Our-own-private-beach
Our own private beach

We crossed into Ontario yesterday at noon and thus crossed into the stupid Torontonians’ almost-there mode.

Fools. Ontario’s huge, even by Canadian standards. There’s still around the length of Britain to traverse before we make it home. (Remember I have no internet access and can’t confirm the above claim. But if you’re thinking of playing ‘gotcha’, you don’t know which route I’d choose. Is it John O’groats to Landsend or Liverpool to St. David’s. Both technically cross the length of Britain.)

Maybe Ontario’s size is why, unlike every other province, so many people here don’t feel a sense of pride about it. NB: We love our hometowns and country but Ontario, for many of us, is simply a geographic boundary that supplies campsites, slower speed limits and liquor stores. Especially those of us from the GTA — and that’s a goodly chunk of Canada’s population — celebrating our Ontarioness feels silly. It’s like being proud to be from North America because you have Nexus card.

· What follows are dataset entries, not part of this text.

(** axios rejects an answer whose status [validateStatus] refuses. *)
Definition axios_get {B} (validateStatus : nat -> bool) (h : Http B)
  : Result (Response B) :=
  match h with
  | Answer st b =>
      if validateStatus st then Normal {| status := st; body := b |}
      else Thrown
        {| message := "Request failed with status code " +:+ pretty st;
           response_status := Some st;
           code := if bool_decide (400 <= st < 500) then Some "ERR_BAD_REQUEST"
                   else if bool_decide (500 <= st < 600) then Some "ERR_BAD_RESPONSE"
                   else None |}
  | NoAnswer c m =>
      Thrown {| message := m; response_status := None; code := c |}
  end.

(** The default [validateStatus] of axios. *)
Definition status_2xx (st : nat) : bool :=
  bool_decide (200 <= st) && bool_decide (st < 300).

(** [response.data] of a JSON body: reading into a garbled one throws. *)
Definition read {A} (prop : string) (b : Body A) : Result A :=
  match b with
  | Garbled => Thrown (TypeError prop)
  | Json a => Normal a
  end.

(** A member that must be an object for the next read to succeed. *)
Definition member {A} (prop : string) (o : option A) : Result A :=
  match o with
  | None => Thrown (TypeError prop)
  | Some a => Normal a
  end.

(** Truthiness of an optional string ([undefined] and [""] are falsy). *)
Definition present (o : option string) : bool :=
  match o with
  | Some s => negb (bool_decide (s = ""))
  | None => false
  end.

(** ** Strings *)

Definition in_range (lo hi : nat) (c : ascii) : bool :=
  let n := Ascii.nat_of_ascii c in (lo <=? n)%nat && (n <=? hi)%nat.

(** The character class [[a-zA-Z0-9_-]]. *)
Definition word_char (c : ascii) : bool :=
  in_range 97 122 c || in_range 65 90 c || in_range 48 57 c
  || bool_decide (c = "_"%char) || bool_decide (c = "-"%char).

Fixpoint strip_prefix (lit s : string) : option string :=
  match lit, s with
  | EmptyString, _ => Some s
  | String a lit', String b s' =>
      if bool_decide (a = b) then strip_prefix lit' s' else None
  | String _ _, EmptyString => None
  end.

(** The longest prefix of [s] made of class characters. *)
Fixpoint span (s : string) : string :=
  match s with
  | String c s' => if word_char c then String c (span s') else EmptyString
  | EmptyString => EmptyString
  end.

(** [s.match(/<lit>([a-zA-Z0-9_-]+)/)]: the capture group of the leftmost
    match, the group being greedy. *)
Fixpoint match_capture (lit s : string) : option string :=
  let here :=
    match strip_prefix lit s with
    | Some rest => let cap := span rest in
                   if bool_decide (cap = "") then None else Some cap
    | None => None
    end in
  match here, s with
  | Some cap, _ => Some cap
  | None, String _ s' => match_capture lit s'
  | None, EmptyString => None
  end.

(** [s.toLowerCase()], on ASCII letters. *)
Definition lower_char (c : ascii) : ascii :=
  if in_range 65 90 c then Ascii.ascii_of_nat (Ascii.nat_of_ascii c + 32) else c.

Fixpoint toLowerCase (s : string) : string :=
  match s with
  | String c s' => String (lower_char c) (toLowerCase s')
  | EmptyString => EmptyString
  end.

(** [s.includes(t)] *)
Fixpoint includes (s t : string) : bool :=
  match strip_prefix t s with
  | Some _ => true
  | None => match s with String _ s' => includes s' t | EmptyString => false end
  end.

(** [s.replace(c, '')] for a one-character pattern: the first occurrence. *)
Fixpoint remove_first (c : ascii) (s : string) : string :=
  match s with
  | String a s' => if bool_decide (a = c) then s' else String a (remove_first c s')
  | EmptyString => EmptyString
  end.

(** [l.join(sep)] *)
Fixpoint join (sep : string) (l : list string) : string :=
  match l with
  | [] => ""
  | [s] => s
  | s :: rest => s +:+ sep +:+ join sep rest
  end.

(** ** lib/youtube.ts *)

Module YouTube.

Inductive IdentifierType := Id | Username | Handle.

#[global] Instance IdentifierType_eq_dec : EqDecision IdentifierType.
Proof. solve_decision. Defined.

Record Identifier := {
  kind : IdentifierType;
  value : string;
}.

(** Bodies of the YouTube Data API, as far as the code reads them. *)
Record ChannelId := { channel_id : option string }.

Record Snippet := {
  customUrl : option string;
  snippet_title : option string;
  channelId : option string;
}.

Record SearchItem := { search_snippet : option Snippet }.

(** [contentDetails.relatedPlaylists], when that path exists, and its
    [uploads] member. *)
Record ChannelDetails := { relatedPlaylists : option (option string) }.

(** [thumbnails.high?.url], and [thumbnails.default] when it exists with
    its [url]. *)
Record Thumbnails := {
  high_url : option string;
  default_url : option (option string);
}.

Record VideoSnippet := {
  resourceId : option string;
  video_title : string;
  video_description : string;
  video_publishedAt : string;
  thumbnails : option Thumbnails;
}.

Record PlaylistItem := { item_snippet : option VideoSnippet }.

(** [{ items }] of a list answer; [None] when the member is absent. *)
Definition Listing (A : Type) : Type := Body (option (list A)).

(** The environment variable and the upstream API, one oracle per call. *)
Record World := {
  YOUTUBE_API_KEY : option string;
  channels_forUsername : string -> Http (Listing ChannelId);
  channels_forHandle : string -> Http (Listing ChannelId);
  search_channels : string -> Http (Listing SearchItem);
  channels_contentDetails : string -> Http (Listing ChannelDetails);
  playlistItems : option string -> Http (Listing PlaylistItem);
}.

Definition patterns : list (string * IdentifierType) :=
  [ ("youtube.com/channel/", Id);
    ("youtube.com/c/", Username);
    ("youtube.com/user/", Username);
    ("youtube.com/@", Handle) ].

(** Extract channel ID or username from YouTube URL *)
Fixpoint first_match (ps : list (string * IdentifierType)) (url : string)
  : option Identifier :=
  match ps with
  | [] => None
  | (regex, ty) :: rest =>
      match match_capture regex url with
      | Some m => Some {| kind := ty; value := m |}
      | None => first_match rest url
      end
  end.

Definition extractChannelIdentifier (url : string) : option Identifier :=
  first_match patterns url.

(** [items && items.length > 0], then the first item. *)
Definition first_item {A} (items : option (list A)) : option A :=
  match items with
  | Some (x :: _) => Some x
  | _ => None
  end.

Section WithWorld.
Variable w : World.

(** [item => customUrl?.toLowerCase() === `@${h}` || title?.toLowerCase().includes(h)] *)
Definition exact (forHandle : string) (item : SearchItem) : Result bool :=
  s ← member "customUrl" (search_snippet item);
  mret
    (match customUrl s with
     | Some c => bool_decide (toLowerCase c = "@" +:+ toLowerCase forHandle)
     | None => false
     end
     || match snippet_title s with
        | Some t => includes (toLowerCase t) (toLowerCase forHandle)
        | None => false
        end).

(** [items.find(pred)] for a predicate that may throw. *)
Fixpoint find (pred : SearchItem -> Result bool) (items : list SearchItem)
  : Result (option SearchItem) :=
  match items with
  | [] => mret None
  | item :: rest =>
      b ← pred item;
      if b : bool then mret (Some item) else find pred rest
  end.

(** The [if (forHandle)] block of [getChannelId]; [None] is falling
    through to [return null]. *)
Definition by_handle (forHandle : string) : Result (option string) :=
  direct ← try_
    (handleResponse ← axios_get status_2xx (channels_forHandle w forHandle);
     items ← read "items" (body handleResponse);
     mret (channel_id <$> first_item items))
    (fun _ => mret None);
  match direct with
  | Some found => mret found
  | None =>
      (* Fallback: use search API *)
      searchResponse ← axios_get status_2xx (search_channels w forHandle);
      items ← read "items" (body searchResponse);
      match items with
      | Some (item0 :: rest) =>
          exactMatch ← find (exact forHandle) (item0 :: rest);
          match exactMatch with
          | Some m => s ← member "channelId" (search_snippet m); mret (channelId s)
          | None => s ← member "channelId" (search_snippet item0); mret (channelId s)
          end
      | _ => mret None
      end
  end.

(** Get channel ID from username or handle using YouTube Data API *)
Definition getChannelId (identifier : string) (ty : IdentifierType)
  : Outcome (option string) :=
  settle
    (if negb (present (YOUTUBE_API_KEY w)) then
       Thrown (Error "YOUTUBE_API_KEY is not set")
     else
       try_
         (let forUsername :=
            if bool_decide (ty = Username) then Some identifier else None in
          let forHandle :=
            if bool_decide (ty = Handle)
            then Some (remove_first "@"%char identifier) else None in
          (* Try username first *)
          byName ←
            (if present forUsername then
               response ← axios_get status_2xx
                            (channels_forUsername w (default "" forUsername));
               items ← read "items" (body response);
               mret (channel_id <$> first_item items)
             else mret None);
          match byName with
          | Some found => mret found
          | None =>
              if present forHandle
              then by_handle (default "" forHandle)
              else mret None
          end)
         (fun _ => mret None)).

(** Reading one playlist item into a [YouTubeVideo]. *)
Definition to_video (item : PlaylistItem) : Result YouTubeVideo :=
  s ← member "resourceId" (item_snippet item);
  videoId ← member "videoId" (resourceId s);
  th ← member "high" (thumbnails s);
  thumb ←
    (if present (high_url th) then mret (default "" (high_url th))
     else d ← member "url" (default_url th); mret (default "" d));
  mret {| id := videoId; title := video_title s;
          description := video_description s;
          publishedAt := video_publishedAt s; thumbnail := thumb |}.

Fixpoint map_items (items : list PlaylistItem) : Result (list YouTubeVideo) :=
  match items with
  | [] => mret []
  | item :: rest =>
      v ← to_video item;
      vs ← map_items rest;
      mret (v :: vs)
  end.

(** Fetch last 10 videos from a YouTube channel *)
Definition fetchChannelVideos (url : string) : Outcome (list YouTubeVideo) :=
  settle
    (if negb (present (YOUTUBE_API_KEY w)) then
       Thrown (Error "YOUTUBE_API_KEY is not set")
     else
       match extractChannelIdentifier url with
       | None => Thrown (Error "Invalid YouTube channel URL")
       | Some identifier =>
           (* If it's a username or handle, get the channel ID first *)
           channelId ←
             (if negb (bool_decide (kind identifier = Id)) then
                resolvedId ← awaited (getChannelId (value identifier) (kind identifier));
                if negb (present resolvedId)
                then Thrown (Error "Could not resolve channel ID from URL")
                else mret (default "" resolvedId)
              else mret (value identifier));
           try_
             ((* Get uploads playlist ID *)
              channelResponse ←
                axios_get status_2xx (channels_contentDetails w channelId);
              items ← read "items" (body channelResponse);
              match first_item items with
              | None => Thrown (Error "Channel not found")
              | Some item0 =>
                  uploadsPlaylistId ← member "uploads" (relatedPlaylists item0);
                  (* Get videos from uploads playlist *)
                  playlistResponse ←
                    axios_get status_2xx (playlistItems w uploadsPlaylistId);
                  listing ← read "items" (body playlistResponse);
                  entries ← member "map" listing;
                  map_items entries
              end)
             (fun error =>
                if bool_decide (response_status error = Some 403) then
                  Thrown (Error "YouTube API quota exceeded or invalid API key")
                else if bool_decide (response_status error = Some 404) then
                  Thrown (Error "Channel not found")
                else
                  Thrown (Error ("Failed to fetch videos: " +:+ message error)))
       end).

End WithWorld.

End YouTube.

(** ** lib/news.ts *)

Module NewsApi.

(** One entry of [response.data.articles]; [source_name] is [source?.name]. *)
Record Article := {
  article_title : option string;
  article_url : option string;
  source_name : option string;
}.

Record World := {
  NEWS_API_KEY : option string;
  everything : string -> Http (Body (option (list Article)));
}.

Definition to_news (article : Article) : NewsArticle :=
  {| news_title := default "" (article_title article);
     news_url := default "" (article_url article);
     source := or_else (default "" (source_name article)) "Unknown" |}.
(** Lines 133-187: fork, tree, commit, branch, pull request.  A pointer
    dereferenced several times by the source is dereferenced once here. *)
Definition assemble (w : World) (owner repo : string) (found : Found) : M unit :=
  log_Printf "Creating fork ..." ;;;
  fork <- call (ECreateFork owner repo)
               (Repositories_CreateFork w owner repo) "Creating fork" ;;;
  forkURL <- deref (repo_HTMLURL fork) ;;;
  log_Printf ("Fork URL: " +:+ forkURL) ;;;
  log_Printf "Creating new tree ..." ;;;
  forkOwner <- deref (repo_Owner fork) ;;;
  login <- deref (user_Login forkOwner) ;;;
  name <- deref (repo_Name fork) ;;;
  treeSHA <- deref (tree_SHA (f_tree found)) ;;;
  newTree <- call (ECreateTree login name treeSHA (f_changes found))
                  (Git_CreateTree w login name treeSHA (f_changes found))
                  "Creating tree" ;;;
  newTreeSHA <- deref (tree_SHA newTree) ;;;
  log_Printf ("New tree: " +:+ newTreeSHA) ;;;
  log_Printf "Creating commit ..." ;;;
  let commit :=
    {| commit_SHA := None;
       commit_Message := Some "Run gofmt over Go source files.";
       commit_Tree := Some {| tree_SHA := tree_SHA newTree; tree_Entries := [] |};
       commit_Parents :=
         [ {| commit_SHA := Some (f_origCommit found); commit_Message := None;
              commit_Tree := None; commit_Parents := [] |} ] |} in
  comm <- call (ECreateCommit login name commit)
               (Git_CreateCommit w login name commit) "Creating commit" ;;;
  commSHA <- deref (commit_SHA comm) ;;;
  log_Printf ("Commit: " +:+ commSHA) ;;;
  log_Printf "Creating branch ..." ;;;
  let newRef :=
    {| ref_Ref := Some ("refs/heads/" +:+ prBranch);
       ref_Object := Some {| obj_Type := Some "commit"; obj_SHA := commit_SHA comm |} |} in
  _ <- call (ECreateRef login name newRef)
            (Git_CreateRef w login name newRef) "Creating branch" ;;;
  log_Printf ("Branch URL: " +:+ forkURL +:+ "/tree/" +:+ prBranch) ;;;
  log_Printf "Creating pull request ..." ;;;
  let pull :=
    {| npr_Title := Some "gofmt everything";
       npr_Head := Some (login +:+ ":" +:+ prBranch);
       npr_Base := Some branch;
       npr_Body := Some "I ran gofmt over this repository using prbot, an automated tool." |} in
  pr <- call (ECreatePullRequest owner repo pull)
             (PullRequests_Create w owner repo pull) "Creating pull request" ;;;
  prURL <- deref (pr_HTMLURL pr) ;;;
  log_Printf ("Pull request: " +:+ prURL).

(** Lines 44-188, [owner] and [repo] being known. *)
Definition run (w : World) (sched : list nat) (owner repo : string) : M unit :=
  found <- discover w sched owner repo ;;;
  if (length (f_changes found) =? 0)%nat then ret tt
  else assemble w owner repo found.

Definition main (w : World) (sched : list nat) (args : list string) : M unit :=
  parsed <- parse_args args ;;;
  run w sched (fst parsed) (snd parsed).

(** ** A sample repository

    A world in which [u/r] has five Go files: [a.go] and [c.go] are
    gofmt'ed, [b.go] is not, the blob of [d.go] cannot be fetched, and
    [e.go] does not parse; besides them a directory, a text file, and a Go
    file above the size limit. *)
Module Demo.

Definition blob (path sha : string) (size : option Z) : TreeEntry :=
  {| SHA := Some sha; Path := Some path; Mode := Some "100644";
     Type_ := Some "blob"; Size := size; Content := None |}.

Definition a_go := blob "a.go" "aaaaaaaaaa" (Some 10%Z).
Definition b_go := blob "pkg/b.go" "bbbbbbbbbb" None.
Definition c_go := blob "c.go" "cccccccccc" (Some 1048576%Z).
Definition d_go := blob "d.go" "dddddddddd" (Some 7%Z).
Definition e_go := blob "e.go" "eeeeeeeeee" (Some 3%Z).
Definition big_go := blob "big.go" "ffffffffff" (Some 1048577%Z).
Definition readme := blob "README.md" "9999999999" (Some 14%Z).
Definition pkg_dir : TreeEntry :=
  {| SHA := Some "8888888888"; Path := Some "pkg"; Mode := Some "040000";
     Type_ := Some "tree"; Size := None; Content := None |}.

Definition entries : list TreeEntry :=
  [a_go; pkg_dir; b_go; readme; big_go; c_go; d_go; e_go].

Definition blob_url (sha : string) : string := "repos/u/r/git/blobs/" +:+ sha.

Definition world : World :=
  {| Getenv := fun _ => "/home/bot";
     filepath_Join := fun dir file => dir +:+ "/" +:+ file;
     ReadFile := fun _ => Ok (list_byte_of_string "s3cr3t");
     format_Source := fun src =>
       if bool_decide (src = list_byte_of_string "package  b") then
         Ok (list_byte_of_string "package b")
       else if bool_decide (src = list_byte_of_string "package") then
         Err "1:8: expected 'IDENT', found 'EOF'"
       else Ok src;
     gh_NewRequest := fun method url =>
       Ok {| req_Method := method; req_URL := url; req_Header := [] |};
     gh_Do := fun req =>
       if String.eqb (req_URL req) (blob_url "aaaaaaaaaa") then
         Ok (list_byte_of_string "package a")
       else if String.eqb (req_URL req) (blob_url "bbbbbbbbbb") then
         Ok (list_byte_of_string "package  b")
       else if String.eqb (req_URL req) (blob_url "cccccccccc") then
         Ok (list_byte_of_string "package c")
       else if String.eqb (req_URL req) (blob_url "eeeeeeeeee") then
         Ok (list_byte_of_string "package")
       else Err "404 Not Found";
     Git_GetRef := fun _ _ ref =>
       Ok {| ref_Ref := Some ref;
             ref_Object := Some {| obj_Type := Some "commit";
                                   obj_SHA := Some "c0c0c0c0c0" |} |};
     Git_GetTree := fun _ _ _ _ =>
       Ok {| tree_SHA := Some "7777777777"; tree_Entries := entries |};
     Repositories_CreateFork := fun _ repo =>
       Ok {| repo_Name := Some repo;
             repo_Owner := Some {| user_Login := Some "bot" |};
             repo_HTMLURL := Some ("https://github.com/bot/" +:+ repo) |};
     Git_CreateTree := fun _ _ _ _ =>
       Ok {| tree_SHA := Some "1111111111"; tree_Entries := [] |};
     Git_CreateCommit := fun _ _ c =>
       Ok {| commit_SHA := Some "2222222222";
             commit_Message := commit_Message c;
             commit_Tree := commit_Tree c;
             commit_Parents := commit_Parents c |};
     Git_CreateRef := fun _ _ ref => Ok ref;
     PullRequests_Create := fun owner repo _ =>
       Ok {| pr_HTMLURL :=
               Some ("https://github.com/" +:+ owner +:+ "/" +:+ repo +:+ "/pull/1") |} |}.

Definition goFiles : list TreeEntry := [a_go; b_go; c_go; d_go; e_go].

Definition b_patch : TreeEntry :=
  {| SHA := None; Path := Some "pkg/b.go"; Mode := Some "100644";
     Type_ := Some "blob"; Size := None; Content := Some "package b" |}.

(** The goroutines finish in the order e, a, d, c, b. *)
Definition sched : list nat := [4; 0; 2; 1; 0].

(** The same repository with every Go file fetched and already
    gofmt'ed. *)
Definition clean_world : World :=
  {| Getenv := Getenv world;
     filepath_Join := filepath_Join world;
     ReadFile := ReadFile world;
     format_Source := fun src => Ok src;
     gh_NewRequest := gh_NewRequest world;
     gh_Do := fun _ => Ok (list_byte_of_string "package p");
     Git_GetRef := Git_GetRef world;
     Git_GetTree := Git_GetTree world;
     Repositories_CreateFork := Repositories_CreateFork world;
     Git_CreateTree := Git_CreateTree world;
     Git_CreateCommit := Git_CreateCommit world;
     Git_CreateRef := Git_CreateRef world;
     PullRequests_Create := PullRequests_Create world |}.

End Demo.

(** ** The order of the goroutines, made explicit *)

(** The goroutines one after the other, in a given order. *)
Fixpoint run_workers (w : World) (owner repo : string) (order : list TreeEntry)
    (changes : list TreeEntry) : M (list TreeEntry) :=
  match order with
  | [] => ret changes
  | te :: rest =>
      changes' <- worker w owner repo te changes ;;;
      run_workers w owner repo rest changes'
  end.

(** The candidates the first [n] choices of a schedule pick, in order, and
    those left. *)
Fixpoint pick_order (n : nat) (sched : list nat) (pending : list TreeEntry)
    : list TreeEntry * list TreeEntry :=
  match n with
  | O => ([], pending)
  | S n' =>
      let i := hd 0 sched mod length pending in
      match pending !! i with
      | None => pick_order n' (tl sched) pending
      | Some te =>
          let picked := pick_order n' (tl sched) (delete i pending) in
          (te :: fst picked, snd picked)
      end
  end.

(** An entry of the changeset as [add] builds them from the candidates
    [goFiles]: a content, no hash, and the path, mode and type of one of
    them. *)
Definition patched_from (goFiles : list TreeEntry) (e : TreeEntry) : Prop :=
  is_Some (Content e)
  /\ SHA e = None
  /\ exists c, c ∈ goFiles /\ Path e = Path c /\ Mode e = Mode c /\ Type_ e = Type_ c.

Definition pool_inv (goFiles : list TreeEntry) (st : Pool) : Prop :=
  Forall (patched_from goFiles) (changes st)
  /\ pending st ⊆ goFiles
  /\ length (changes st) + length (pending st) <= length goFiles.

(** ** Kinds of events *)

(** The requests that create something on GitHub. *)
Definition is_remote_write (e : event) : bool :=
  match e with
  | ECreateFork _ _ | ECreateTree _ _ _ _ | ECreateCommit _ _ _
  | ECreateRef _ _ _ | ECreatePullRequest _ _ _ => true
  | _ => false
  end.

(** The requests sent to GitHub. *)
Definition is_network (e : event) : bool :=
  match e with
  | EGetRef _ _ _ | EGetTree _ _ _ _ | EDo _ => true
  | _ => is_remote_write e
  end.

(** Log lines, the read of the token file, and the requests that only read
    from GitHub. *)
Definition is_read (e : event) : bool :=
  match e with
  | ELog _ | EReadFile _ | EGetRef _ _ _ | EGetTree _ _ _ _ | EDo _ => true
  | _ => false
  end.


(** A run that emits only events of kind [P]. *)
Definition emits_only {A} (P : event -> bool) (m : M A) : Prop :=
  Forall (fun e => P e = true) (trace m).

(** Candidate [te] is already gofmt'ed: its blob is fetched and
    [format.Source] gives the same bytes back. *)
Definition already_canonical (w : World) (owner repo : string) (te : TreeEntry) : Prop :=
  exists sha input,
    SHA te = Some sha
    /\ result (rawBlob w owner repo sha) = Ret (Ok input)
    /\ format_Source w input = Ok input.

(** ** The selector and a goroutine, as they are specified *)

(** The entries the selector is to keep: a blob, whose path ends with
    [.go], of unknown size or of at most 1 MiB. *)
Definition is_candidate (te : TreeEntry) : bool :=
  match Type_ te, Path te with
  | Some ty, Some path =>
      String.eqb ty "blob" && HasSuffix path ".go"
      && match Size te with
         | None => true
         | Some size => (size <=? 1048576)%Z
         end
  | _, _ => false
  end.

(** An entry as GitHub lists it: it has a type and a path. *)
Definition listed (te : TreeEntry) : Prop :=
  is_Some (Type_ te) /\ is_Some (Path te).

(** The entry [add] builds from candidate [te] and the formatted bytes. *)
Definition patched (te : TreeEntry) (out : bytes) : TreeEntry :=
  {| SHA := None; Path := Path te; Mode := Mode te; Type_ := Type_ te;
     Size := None; Content := Some (string_of_list_byte out) |}.

(** Candidate [te] is changed by gofmt into [out]: its blob is fetched, it
    is formatted, and the formatted bytes are not the fetched ones. *)
Definition needs_gofmt (w : World) (owner repo : string) (te : TreeEntry)
    (out : bytes) : Prop :=
  exists sha input,
    SHA te = Some sha
    /\ result (rawBlob w owner repo sha) = Ret (Ok input)
    /\ format_Source w input = Ok out
    /\ input <> out.

(** What the goroutine of [te] is to add to the changeset, if anything. *)
Definition patch_of (w : World) (owner repo : string) (te : TreeEntry)
    : option TreeEntry :=
  match SHA te with
  | None => None
  | Some sha =>
      match result (rawBlob w owner repo sha) with
      | Ret (Ok input) =>
          match format_Source w input with
          | Ok out => if bool_decide (input = out) then None else Some (patched te out)
          | Err _ => None
          end
      | _ => None
      end
  end.

(** A candidate whose path and hash are present, as for every listed blob. *)
Definition fetchable (te : TreeEntry) : Prop :=
  is_Some (Path te) /\ is_Some (SHA te).

(** ** More of what the code is to do, for the properties beyond the claims *)

(** An entry the loop of lines 75-84 gets through: its type is there, and
    so is its path when it is a blob. *)
Definition derefable (te : TreeEntry) : bool :=
  match Type_ te with
  | None => false
  | Some ty =>
      if String.eqb ty "blob" then
        match Path te with Some _ => true | None => false end
      else true
  end.

(** A Go blob above the size limit. *)
Definition too_big (te : TreeEntry) : bool :=
  match Type_ te, Path te, Size te with
  | Some ty, Some path, Some size =>
      String.eqb ty "blob" && HasSuffix path ".go" && (size >? 1048576)%Z
  | _, _, _ => false
  end.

The grandly named Trans-Canada highway goes by the more mundane Highway 17 here. It’s a two-lane strip of tar through unending lightly forested rocky hills. It miserly grants an occasional passing lane so short, you need to test the laws of physics to pass the clustering packs of hazard-flashing logging trucks chugging uphill, chanting ‘I think I can, I think I can.’

Wet-Winnipeg
Wet Winnipeg

The Pacifica Hybrid only lasts a few dozen clicks on all-electric drive. So, it’d be the perfect commuter’s vehicle. Planning well, you could deliver kids to daycare and yourself to work and back, never paying for gas again. That is, unless you’re commuting to Toronto from Victoria.

But once the juice is gone, you’re still piloting a hefty yet efficient giant with an operatic set of lungs and lionhearted 3.6-litre, six-cylinder engine. If you want it, you’re the fastest minivan in Northwest Ontario.

However, when last we spoke, the Chrysler Pacifica was still making its way more genteelly towards Winnipeg and, you may recall from the first of these blogs, Manitobans hate being ignored. So, let’s back up — for once without the aid of the 360 Surround View Camera.

Like much of the country, Manitoba’s suffered a dangerously dry summer. But like much of my luck, it’s been raining there for the past week and God’s making up for lost time, producing recurring biblical deluges. Local farmers say it’s too little too late but I’d debate the too little point. We were supposed to camp on my friend Willy’s property just out of town but chose a hotel.

Wet-Willy-and-Steven
Wet Willy and Me

We were also supposed to visit Winnipeg’s famous Human Rights Museum but it’s closed Sundays and Mondays. Why do museums close on Sundays, when most people — not everyone but definitely those classes who are apt to visit museums — are available to attend them? I guess it’s one of those First World Problems, speaking of human rights.

Mind, the visit to Winnipeg was far from a washout. Willy and his wife Melanie drove into town and we all went out for a fun dinner. Willy’s the sort of person who will time a joke to send milk shooting out your nose — but if you’re with him, it’s probably not milk. And with the world in its current state, he didn’t disappoint.

Today, it’ll be a nine-hour drive to Sault Ste. Marie Ontario, aka The Soo. We’re visiting my friend Paul and his family who moved there at the beginning of the pandemic. We have podcasts, music and what were once called books on tape.